Saved data entries:
* * *

(** X5. Under the same conditions a step is idempotent: called again on
    the payload it returned, it returns the same response and leaves that
    payload as it is. *)
Theorem steps_are_idempotent (env : Env) (request : Request) (data data' : json)
  (handler : Request -> json -> bool -> result (Response * json))
  (is_test : bool) (opts props : gmap string json) (resp : Response) :
  is_step env handler ->
  is_authenticated (user request) = true ->
  getitem_path data install_options = Ok (JDict opts) ->
  getitem_path data schema_properties = Ok (JDict props) ->
  handler request data is_test = Ok (resp, data') ->
  handler request data' is_test = Ok (resp, data').
Proof.
  intros Hstep Hauth Hopts Hprops Hrun.
  destruct (payload_of_paths data opts props Hopts Hprops) as (d & inst & sch & ->).
  destruct Hstep as [-> | [-> | ->]].
  - rewrite on_account_change_payload in Hrun by assumption.
    rewrite payload_install_response in Hrun. injection Hrun as <- <-.
    rewrite on_account_change_payload by assumption.
    rewrite <- (surjective_pairing (account_step env (user request) (opts, props))),
      account_step_twice.
    apply payload_install_response.
  - rewrite on_organization_change_payload in Hrun by assumption.
    rewrite payload_install_response in Hrun. injection Hrun as <- <-.
    rewrite on_organization_change_payload by assumption.
    rewrite <- (surjective_pairing (organization_step env (user request) (opts, props))),
      organization_step_twice.
    apply payload_install_response.
  - rewrite on_project_change_payload in Hrun by assumption.
    rewrite payload_install_response in Hrun. injection Hrun as <- <-.
    rewrite on_project_change_payload by assumption.
    change (install_response
              (payload d inst sch
                 (fst (project_step env (user request)
                         (project_step env (user request) (opts, props))))
                 (snd (project_step env (user request)
                         (project_step env (user request) (opts, props)))))
            = Ok (proceed_response
                    (JDict (<["schema" :=
                                JDict (<["properties" :=
                                           JDict (snd (project_step env (user request)
                                                         (opts, props)))]> sch)]>
                              (<["options" :=
                                   JDict (fst (project_step env (user request)
                                                 (opts, props)))]> inst))),
                  payload d inst sch
                    (fst (project_step env (user request) (opts, props)))
                    (snd (project_step env (user request) (opts, props))))).
    rewrite project_step_twice.
    apply payload_install_response.
Qed.
(** * Smart-Verifica: the PDF viewer controller and the upload filter

    A shallow embedding of
    [front/src/Components/others/pdf-viewer/WorkerPDFViewer.js] (the React
    component [PDFViewer]) and of the multer [fileFilter] of the Express
    router, together with the properties their specification states.

    Conventions of the embedding:
    - a JavaScript number that holds a page index is a [JS.number]: an
      integer or [NaN];
    - a rotation is an integer ([Z]) and JavaScript's [%] is [Z.rem]
      (truncated division: the sign of the dividend);
    - scales, normalized coordinates and pixel coordinates are rationals
      ([Q]): the exact arithmetic that the binary64 operations of the source
      approximate; a quotient is that of the source where the divisor is
      not zero;
    - calls on the 2D context and on the scroll container are recorded, in
      order, as a list of [Effect]s;
    - [setTimeout] appends a [Timer] to the pending timers of the state. *)

From Stdlib Require Import ZArith QArith Qminmax String Ascii List Bool Lia Lqa.
From Stdlib Require Import DecimalString DecimalZ DecimalPos DecimalN.
Import ListNotations.

Local Open Scope Z_scope.

(** ** JavaScript primitives used by the sources *)

Module JS.

(** A number that holds an integer, or [NaN]. *)
Inductive number : Type :=
| Num (z : Z)
| NaN.

(** [a + b] *)
Definition add (a b : number) : number :=
  match a, b with
  | Num x, Num y => Num (x + y)
  | _, _ => NaN
  end.

(** [a - b] *)
Definition sub (a b : number) : number :=
  match a, b with
  | Num x, Num y => Num (x - y)
  | _, _ => NaN
  end.

(** [Math.min(a, b)]: [NaN] as soon as one argument is. *)
Definition min (a b : number) : number :=
  match a, b with
  | Num x, Num y => Num (Z.min x y)
  | _, _ => NaN
  end.

(** [Math.max(a, b)] *)
Definition max (a b : number) : number :=
  match a, b with
  | Num x, Num y => Num (Z.max x y)
  | _, _ => NaN
  end.

(** [a === b] on numbers: [NaN] equals nothing. *)
Definition strict_eq (a b : number) : bool :=
  match a, b with
  | Num x, Num y => x =? y
  | _, _ => false
  end.

(** [Object.is(a, b)] on numbers, the comparison React applies to the
    entries of a dependency array: [NaN] is [NaN]. *)
Definition same_value (a b : number) : bool :=
  match a, b with
  | Num x, Num y => x =? y
  | NaN, NaN => true
  | _, _ => false
  end.

(** [a <= b] *)
Definition le (a b : number) : bool :=
  match a, b with
  | Num x, Num y => x <=? y
  | _, _ => false
  end.

(** [a % b] on integers. *)
Definition rem (a b : Z) : Z := Z.rem a b.

(** *** [parseInt(v)] with no radix *)

(** StrWhiteSpaceChar, for the characters a byte string can hold. *)
Definition is_whitespace (c : ascii) : bool :=
  let n := Z.of_N (N_of_ascii c) in
  (n =? 9) || (n =? 10) || (n =? 11) || (n =? 12) || (n =? 13) || (n =? 32).

Fixpoint trimStart (s : string) : string :=
  match s with
  | String c r => if is_whitespace c then trimStart r else s
  | EmptyString => EmptyString
  end.

(** The value of a character as a digit: [0-9], then [a-z] or [A-Z] for
    10 to 35. *)
Definition digit_value (c : ascii) : option Z :=
  let n := Z.of_N (N_of_ascii c) in
  if (48 <=? n) && (n <=? 57) then Some (n - 48)
  else if (97 <=? n) && (n <=? 122) then Some (n - 87)
  else if (65 <=? n) && (n <=? 90) then Some (n - 55)
  else None.

(** The longest prefix of radix-[R] digits, read left to right; [acc] is
    [None] until a digit has been read. *)
Fixpoint parse_digits (R : Z) (s : string) (acc : option Z) : option Z :=
  match s with
  | EmptyString => acc
  | String c r =>
      match digit_value c with
      | Some d =>
          if d <? R
          then parse_digits R r
                 (Some (match acc with Some a => a * R + d | None => d end))
          else acc
      | None => acc
      end
  end.

Definition strip_sign (s : string) : Z * string :=
  match s with
  | String "-"%char r => (-1, r)
  | String "+"%char r => (1, r)
  | _ => (1, s)
  end.

Definition strip_radix_prefix (s : string) : Z * string :=
  match s with
  | String "0"%char (String "x"%char r) => (16, r)
  | String "0"%char (String "X"%char r) => (16, r)
  | _ => (10, s)
  end.

(** [parseInt(s)] for a string [s]: leading white space, a sign, a
    [0x] prefix, then digits; [NaN] when there is no digit. *)
Definition parseInt_string (s : string) : number :=
  let '(sign, s1) := strip_sign (trimStart s) in
  let '(R, s2) := strip_radix_prefix s1 in
  match parse_digits R s2 None with
  | Some m => Num (sign * m)
  | None => NaN
  end.

(** [String(z)] for an integer [z] (the decimal numeral; JavaScript
    switches to exponent notation from 10^21 on). *)
Definition toString (z : Z) : string :=
  NilZero.string_of_int (Z.to_int z).

(** The integer a decimal numeral denotes, its digits read left to right
    after the prefix of value [a]. *)
Fixpoint uint_value (d : Decimal.uint) (a : Z) : Z :=
  match d with
  | Decimal.Nil => a
  | Decimal.D0 d => uint_value d (a * 10 + 0)
  | Decimal.D1 d => uint_value d (a * 10 + 1)
  | Decimal.D2 d => uint_value d (a * 10 + 2)
  | Decimal.D3 d => uint_value d (a * 10 + 3)
  | Decimal.D4 d => uint_value d (a * 10 + 4)
  | Decimal.D5 d => uint_value d (a * 10 + 5)
  | Decimal.D6 d => uint_value d (a * 10 + 6)
  | Decimal.D7 d => uint_value d (a * 10 + 7)
  | Decimal.D8 d => uint_value d (a * 10 + 8)
  | Decimal.D9 d => uint_value d (a * 10 + 9)
  end.

(** A value a [page] field holds: a number or a string. *)
Inductive value : Type :=
| VNum (z : Z)
| VStr (s : string).

(** [parseInt(v)]: the argument is converted to a string first. *)
Definition parseInt (v : value) : number :=
  match v with
  | VNum z => parseInt_string (toString z)
  | VStr s => parseInt_string s
  end.

(** [v === 'all'] and the like: a number is never a string. *)
Definition value_is_string (v : value) (lit : string) : bool :=
  match v with
  | VStr s => String.eqb s lit
  | VNum _ => false
  end.

End JS.

(** ** The upload filter of the Express router *)

Module Upload.

(** A regular expression that is a disjunction of literal alternatives,
    with its [i] flag: the shape of [/pdf|xml|png|jpg|jpeg|/i]. *)
Record RegExp : Type := {
  alternatives : list string;
  ignoreCase : bool
}.

(** Canonicalize of the [i] flag: the upper-case letter. *)
Definition canonicalize (c : ascii) : ascii :=
  let n := N_of_ascii c in
  if ((97 <=? n) && (n <=? 122))%N then ascii_of_N (n - 32) else c.

Definition char_matches (i : bool) (p c : ascii) : bool :=
  if i then Ascii.eqb (canonicalize p) (canonicalize c) else Ascii.eqb p c.

(** The literal [pat] matches at the start of [s]. *)
Fixpoint match_literal (i : bool) (pat s : string) : bool :=
  match pat, s with
  | EmptyString, _ => true
  | String p pat', String c s' => char_matches i p c && match_literal i pat' s'
  | String _ _, EmptyString => false
  end.

(** One of the alternatives, tried left to right, matches at the start
    of [s]. *)
Definition match_here (re : RegExp) (s : string) : bool :=
  existsb (fun pat => match_literal (ignoreCase re) pat s) (alternatives re).

(** [re.test(s)] for a regular expression without the [g] and [y] flags:
    a match is tried at index 0, 1, ..., up to the length of [s]. *)
Fixpoint test (re : RegExp) (s : string) : bool :=
  match_here re s ||
  match s with
  | EmptyString => false
  | String _ s' => test re s'
  end.

(** [/pdf|xml|png|jpg|jpeg|/i] *)
Definition filetypes : RegExp :=
  {| alternatives := ["pdf"; "xml"; "png"; "jpg"; "jpeg"; EmptyString]%string;
     ignoreCase := true |}.

(** The same expression without the alternative after the last bar. *)
Definition filetypes_without_empty : RegExp :=
  {| alternatives := ["pdf"; "xml"; "png"; "jpg"; "jpeg"]%string;
     ignoreCase := true |}.

Record File : Type := {
  originalname : string;
  mimetype : string
}.

(** What [fileFilter] passes to its callback: [cb(null, true)] or
    [cb(message)]. *)
Inductive Callback : Type :=
| cb_accept
| cb_error (msg : string).

Definition fileFilter_with (re : RegExp) (file : File) : Callback :=
  if test re (mimetype file)
  then cb_accept
  else cb_error "Erreur : Seuls les fichiers PDF et XML sont acceptés".

Definition fileFilter (file : File) : Callback :=
  fileFilter_with filetypes file.

End Upload.

(** ** The PDF viewer component *)

Module Viewer.

Local Open Scope Q_scope.

(** *** Data *)

(** A point [{x, y}]. *)
Record Vertex : Type := {
  x : Q;
  y : Q
}.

* * *

EXERCISE DESCRIPTION: The line with "Theorem steps_are_idempotent (env" marks the end; reproduce exactly every line from the start of the entries up to it, that line included.

RESPONSE:
(** X5. Under the same conditions a step is idempotent: called again on
    the payload it returned, it returns the same response and leaves that
    payload as it is. *)
Theorem steps_are_idempotent (env : Env) (request : Request) (data data' : json)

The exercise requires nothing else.